DESCRIPTION OF THE TASK: Search the listing below for the word "bufs" and copy each line that holds it.

RECORD EXTRACTS:
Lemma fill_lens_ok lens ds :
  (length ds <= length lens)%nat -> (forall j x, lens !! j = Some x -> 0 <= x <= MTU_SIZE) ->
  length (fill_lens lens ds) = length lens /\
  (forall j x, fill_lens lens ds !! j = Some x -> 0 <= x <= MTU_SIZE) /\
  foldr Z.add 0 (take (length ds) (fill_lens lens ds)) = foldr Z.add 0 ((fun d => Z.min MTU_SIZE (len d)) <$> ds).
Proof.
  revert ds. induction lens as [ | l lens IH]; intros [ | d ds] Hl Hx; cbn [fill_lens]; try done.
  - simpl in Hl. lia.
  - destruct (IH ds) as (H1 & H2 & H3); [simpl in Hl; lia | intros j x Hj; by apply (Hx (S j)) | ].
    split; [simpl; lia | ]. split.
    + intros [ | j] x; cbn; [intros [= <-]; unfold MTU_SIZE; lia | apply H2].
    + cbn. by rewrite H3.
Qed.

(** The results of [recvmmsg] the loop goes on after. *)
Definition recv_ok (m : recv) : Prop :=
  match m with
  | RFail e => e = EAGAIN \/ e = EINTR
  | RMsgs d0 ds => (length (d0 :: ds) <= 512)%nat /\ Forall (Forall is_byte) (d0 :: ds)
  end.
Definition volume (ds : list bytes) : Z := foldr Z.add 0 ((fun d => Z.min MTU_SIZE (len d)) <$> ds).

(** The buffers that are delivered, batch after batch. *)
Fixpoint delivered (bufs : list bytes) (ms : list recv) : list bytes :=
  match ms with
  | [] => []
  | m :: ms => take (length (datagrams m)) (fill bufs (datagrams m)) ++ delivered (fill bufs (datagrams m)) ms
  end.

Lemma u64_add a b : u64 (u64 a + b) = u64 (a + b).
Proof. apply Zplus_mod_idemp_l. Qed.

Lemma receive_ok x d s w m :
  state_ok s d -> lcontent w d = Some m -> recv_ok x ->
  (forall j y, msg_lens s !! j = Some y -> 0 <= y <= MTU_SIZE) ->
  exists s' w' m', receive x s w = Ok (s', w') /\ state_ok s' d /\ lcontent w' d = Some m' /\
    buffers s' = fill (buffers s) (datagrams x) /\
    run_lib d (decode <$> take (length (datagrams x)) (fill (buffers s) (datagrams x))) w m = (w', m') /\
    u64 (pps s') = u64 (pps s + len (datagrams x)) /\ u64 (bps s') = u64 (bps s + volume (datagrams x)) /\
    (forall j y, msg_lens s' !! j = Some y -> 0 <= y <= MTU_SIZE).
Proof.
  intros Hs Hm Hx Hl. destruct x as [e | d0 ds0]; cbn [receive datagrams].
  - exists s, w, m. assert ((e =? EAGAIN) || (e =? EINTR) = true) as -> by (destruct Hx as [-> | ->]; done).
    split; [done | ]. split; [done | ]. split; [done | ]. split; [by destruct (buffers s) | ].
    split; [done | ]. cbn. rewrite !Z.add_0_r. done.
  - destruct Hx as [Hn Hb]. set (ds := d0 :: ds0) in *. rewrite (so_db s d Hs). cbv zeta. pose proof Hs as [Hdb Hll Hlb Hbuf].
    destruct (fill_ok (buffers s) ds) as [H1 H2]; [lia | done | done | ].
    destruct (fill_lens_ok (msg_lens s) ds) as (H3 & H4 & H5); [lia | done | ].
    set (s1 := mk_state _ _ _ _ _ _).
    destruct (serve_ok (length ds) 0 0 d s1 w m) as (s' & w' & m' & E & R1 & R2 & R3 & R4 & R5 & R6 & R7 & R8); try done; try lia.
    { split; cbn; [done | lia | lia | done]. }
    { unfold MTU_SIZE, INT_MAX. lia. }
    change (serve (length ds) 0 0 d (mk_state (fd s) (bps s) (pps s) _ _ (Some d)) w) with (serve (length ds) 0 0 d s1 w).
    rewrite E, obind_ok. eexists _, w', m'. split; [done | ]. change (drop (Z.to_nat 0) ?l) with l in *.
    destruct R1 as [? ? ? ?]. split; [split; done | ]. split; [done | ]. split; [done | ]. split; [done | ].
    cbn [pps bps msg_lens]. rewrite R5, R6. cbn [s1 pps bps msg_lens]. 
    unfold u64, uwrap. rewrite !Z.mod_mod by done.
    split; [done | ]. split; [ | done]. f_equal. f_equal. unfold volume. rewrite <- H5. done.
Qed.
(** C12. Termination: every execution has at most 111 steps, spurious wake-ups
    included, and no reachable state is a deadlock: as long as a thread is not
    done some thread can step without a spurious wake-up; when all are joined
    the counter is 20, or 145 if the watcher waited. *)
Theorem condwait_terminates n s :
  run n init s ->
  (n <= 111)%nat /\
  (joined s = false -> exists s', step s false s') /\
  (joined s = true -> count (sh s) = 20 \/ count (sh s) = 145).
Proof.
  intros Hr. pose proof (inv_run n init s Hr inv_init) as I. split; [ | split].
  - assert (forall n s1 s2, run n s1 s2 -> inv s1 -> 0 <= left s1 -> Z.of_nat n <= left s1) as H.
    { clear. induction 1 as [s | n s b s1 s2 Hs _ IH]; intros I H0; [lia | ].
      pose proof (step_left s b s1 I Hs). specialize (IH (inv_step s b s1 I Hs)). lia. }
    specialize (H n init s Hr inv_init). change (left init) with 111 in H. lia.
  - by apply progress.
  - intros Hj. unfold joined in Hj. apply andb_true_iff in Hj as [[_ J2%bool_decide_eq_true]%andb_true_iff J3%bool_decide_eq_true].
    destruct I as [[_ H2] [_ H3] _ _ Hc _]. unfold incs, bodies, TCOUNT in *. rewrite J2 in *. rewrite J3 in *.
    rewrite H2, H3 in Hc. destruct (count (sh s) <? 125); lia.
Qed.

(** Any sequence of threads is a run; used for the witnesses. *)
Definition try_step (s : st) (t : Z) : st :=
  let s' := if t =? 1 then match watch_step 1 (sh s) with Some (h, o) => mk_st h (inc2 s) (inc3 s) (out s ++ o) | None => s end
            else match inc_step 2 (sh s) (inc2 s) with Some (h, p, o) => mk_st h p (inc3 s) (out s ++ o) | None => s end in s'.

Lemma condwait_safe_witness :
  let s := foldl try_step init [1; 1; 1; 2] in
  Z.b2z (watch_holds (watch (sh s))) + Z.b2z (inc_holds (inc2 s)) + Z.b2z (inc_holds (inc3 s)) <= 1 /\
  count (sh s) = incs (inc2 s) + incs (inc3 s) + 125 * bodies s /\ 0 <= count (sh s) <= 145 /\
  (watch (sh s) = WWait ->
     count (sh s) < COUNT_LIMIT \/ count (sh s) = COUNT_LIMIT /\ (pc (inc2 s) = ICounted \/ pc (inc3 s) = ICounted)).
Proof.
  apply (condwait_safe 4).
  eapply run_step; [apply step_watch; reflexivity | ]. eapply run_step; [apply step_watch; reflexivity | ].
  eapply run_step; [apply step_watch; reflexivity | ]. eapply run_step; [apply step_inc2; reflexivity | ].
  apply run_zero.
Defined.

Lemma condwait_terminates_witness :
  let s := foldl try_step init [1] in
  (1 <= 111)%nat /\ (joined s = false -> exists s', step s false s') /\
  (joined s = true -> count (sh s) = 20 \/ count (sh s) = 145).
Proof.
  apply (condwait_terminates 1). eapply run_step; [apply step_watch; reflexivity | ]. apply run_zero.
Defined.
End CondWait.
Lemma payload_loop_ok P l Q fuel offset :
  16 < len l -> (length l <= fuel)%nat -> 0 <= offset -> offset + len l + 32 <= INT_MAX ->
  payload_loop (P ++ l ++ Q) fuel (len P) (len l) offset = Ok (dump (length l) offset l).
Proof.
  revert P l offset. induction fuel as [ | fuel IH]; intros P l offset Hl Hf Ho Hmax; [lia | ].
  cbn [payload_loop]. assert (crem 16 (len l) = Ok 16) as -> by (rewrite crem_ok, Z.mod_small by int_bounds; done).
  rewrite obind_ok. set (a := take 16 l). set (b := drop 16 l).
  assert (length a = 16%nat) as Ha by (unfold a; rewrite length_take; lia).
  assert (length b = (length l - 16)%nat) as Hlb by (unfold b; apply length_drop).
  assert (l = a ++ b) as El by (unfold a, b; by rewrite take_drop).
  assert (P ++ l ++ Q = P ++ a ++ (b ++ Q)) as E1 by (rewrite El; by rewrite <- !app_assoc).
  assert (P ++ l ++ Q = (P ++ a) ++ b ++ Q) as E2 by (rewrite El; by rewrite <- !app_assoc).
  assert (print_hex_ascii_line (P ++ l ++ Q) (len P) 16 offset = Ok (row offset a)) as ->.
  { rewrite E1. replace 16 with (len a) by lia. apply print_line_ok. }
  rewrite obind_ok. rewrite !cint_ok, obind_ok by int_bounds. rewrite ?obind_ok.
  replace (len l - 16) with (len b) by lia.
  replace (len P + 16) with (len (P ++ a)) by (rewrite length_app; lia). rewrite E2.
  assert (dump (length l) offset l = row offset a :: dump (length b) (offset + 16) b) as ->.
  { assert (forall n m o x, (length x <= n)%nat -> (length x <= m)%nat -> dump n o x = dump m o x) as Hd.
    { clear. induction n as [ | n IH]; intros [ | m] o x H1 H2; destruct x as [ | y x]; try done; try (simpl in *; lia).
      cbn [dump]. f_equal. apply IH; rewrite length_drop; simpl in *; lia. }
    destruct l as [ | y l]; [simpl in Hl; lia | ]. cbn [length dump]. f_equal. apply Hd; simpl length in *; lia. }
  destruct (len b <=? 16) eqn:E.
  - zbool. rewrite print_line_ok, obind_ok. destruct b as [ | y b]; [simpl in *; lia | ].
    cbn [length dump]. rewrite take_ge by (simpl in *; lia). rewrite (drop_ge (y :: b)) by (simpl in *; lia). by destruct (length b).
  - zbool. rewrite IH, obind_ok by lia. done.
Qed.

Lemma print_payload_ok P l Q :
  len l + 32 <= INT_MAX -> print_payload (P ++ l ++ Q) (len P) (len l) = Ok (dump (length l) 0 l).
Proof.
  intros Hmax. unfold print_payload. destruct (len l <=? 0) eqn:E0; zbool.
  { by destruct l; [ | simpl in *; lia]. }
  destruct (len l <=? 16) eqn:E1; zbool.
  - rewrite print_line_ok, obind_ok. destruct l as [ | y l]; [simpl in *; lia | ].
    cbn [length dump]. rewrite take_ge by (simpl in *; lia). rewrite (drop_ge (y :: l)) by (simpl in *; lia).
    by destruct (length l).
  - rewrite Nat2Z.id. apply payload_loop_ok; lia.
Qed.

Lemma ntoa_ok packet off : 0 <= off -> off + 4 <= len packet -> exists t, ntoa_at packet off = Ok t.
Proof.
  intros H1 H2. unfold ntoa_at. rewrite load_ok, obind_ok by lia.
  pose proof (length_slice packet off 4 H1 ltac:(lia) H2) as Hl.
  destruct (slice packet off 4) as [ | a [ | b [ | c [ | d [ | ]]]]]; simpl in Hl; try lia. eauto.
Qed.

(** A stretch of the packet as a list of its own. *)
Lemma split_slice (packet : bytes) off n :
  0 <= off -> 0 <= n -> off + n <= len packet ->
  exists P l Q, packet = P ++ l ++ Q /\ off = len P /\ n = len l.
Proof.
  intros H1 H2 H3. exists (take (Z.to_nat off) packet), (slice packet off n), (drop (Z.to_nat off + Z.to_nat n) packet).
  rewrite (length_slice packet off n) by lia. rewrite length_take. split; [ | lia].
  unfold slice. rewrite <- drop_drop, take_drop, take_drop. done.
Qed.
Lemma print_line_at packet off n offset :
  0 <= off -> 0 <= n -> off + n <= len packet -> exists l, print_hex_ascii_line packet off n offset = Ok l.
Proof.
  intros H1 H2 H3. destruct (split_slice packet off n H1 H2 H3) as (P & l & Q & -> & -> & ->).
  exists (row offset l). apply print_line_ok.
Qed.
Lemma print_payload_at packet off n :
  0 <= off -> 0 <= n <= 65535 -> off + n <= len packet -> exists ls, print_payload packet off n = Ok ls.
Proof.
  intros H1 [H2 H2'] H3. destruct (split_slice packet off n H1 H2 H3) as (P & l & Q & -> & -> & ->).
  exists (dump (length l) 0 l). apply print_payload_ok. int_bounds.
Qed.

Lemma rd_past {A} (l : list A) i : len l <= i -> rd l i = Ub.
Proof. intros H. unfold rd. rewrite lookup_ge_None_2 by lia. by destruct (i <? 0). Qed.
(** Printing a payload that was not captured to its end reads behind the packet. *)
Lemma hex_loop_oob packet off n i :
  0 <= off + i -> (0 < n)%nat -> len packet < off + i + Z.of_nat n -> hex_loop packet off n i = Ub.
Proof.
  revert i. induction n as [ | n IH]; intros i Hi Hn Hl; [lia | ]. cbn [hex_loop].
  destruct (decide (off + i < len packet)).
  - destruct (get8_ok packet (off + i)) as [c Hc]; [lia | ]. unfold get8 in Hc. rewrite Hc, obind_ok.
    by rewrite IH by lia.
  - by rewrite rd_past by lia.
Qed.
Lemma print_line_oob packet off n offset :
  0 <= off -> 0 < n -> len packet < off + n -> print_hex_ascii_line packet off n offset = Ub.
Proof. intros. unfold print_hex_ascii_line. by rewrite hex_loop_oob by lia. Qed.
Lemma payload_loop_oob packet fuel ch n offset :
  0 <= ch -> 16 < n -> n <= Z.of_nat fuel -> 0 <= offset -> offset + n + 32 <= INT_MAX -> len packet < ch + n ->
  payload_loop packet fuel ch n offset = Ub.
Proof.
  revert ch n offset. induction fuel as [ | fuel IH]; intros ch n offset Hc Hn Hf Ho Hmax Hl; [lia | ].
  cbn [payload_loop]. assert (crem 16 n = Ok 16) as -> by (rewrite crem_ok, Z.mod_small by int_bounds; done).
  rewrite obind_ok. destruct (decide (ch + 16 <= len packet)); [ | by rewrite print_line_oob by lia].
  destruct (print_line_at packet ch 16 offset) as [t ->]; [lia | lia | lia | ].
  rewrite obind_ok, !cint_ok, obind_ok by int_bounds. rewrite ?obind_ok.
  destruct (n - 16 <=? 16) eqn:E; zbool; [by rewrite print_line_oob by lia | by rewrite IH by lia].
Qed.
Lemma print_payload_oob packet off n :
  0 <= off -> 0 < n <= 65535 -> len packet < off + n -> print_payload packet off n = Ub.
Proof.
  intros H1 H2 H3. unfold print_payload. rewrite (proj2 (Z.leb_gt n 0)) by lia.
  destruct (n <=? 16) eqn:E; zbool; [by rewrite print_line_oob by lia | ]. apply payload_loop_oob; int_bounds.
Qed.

ANSWER FOR THIS EXERCISE:
Fixpoint delivered (bufs : list bytes) (ms : list recv) : list bytes :=
  | m :: ms => take (length (datagrams m)) (fill bufs (datagrams m)) ++ delivered (fill bufs (datagrams m)) ms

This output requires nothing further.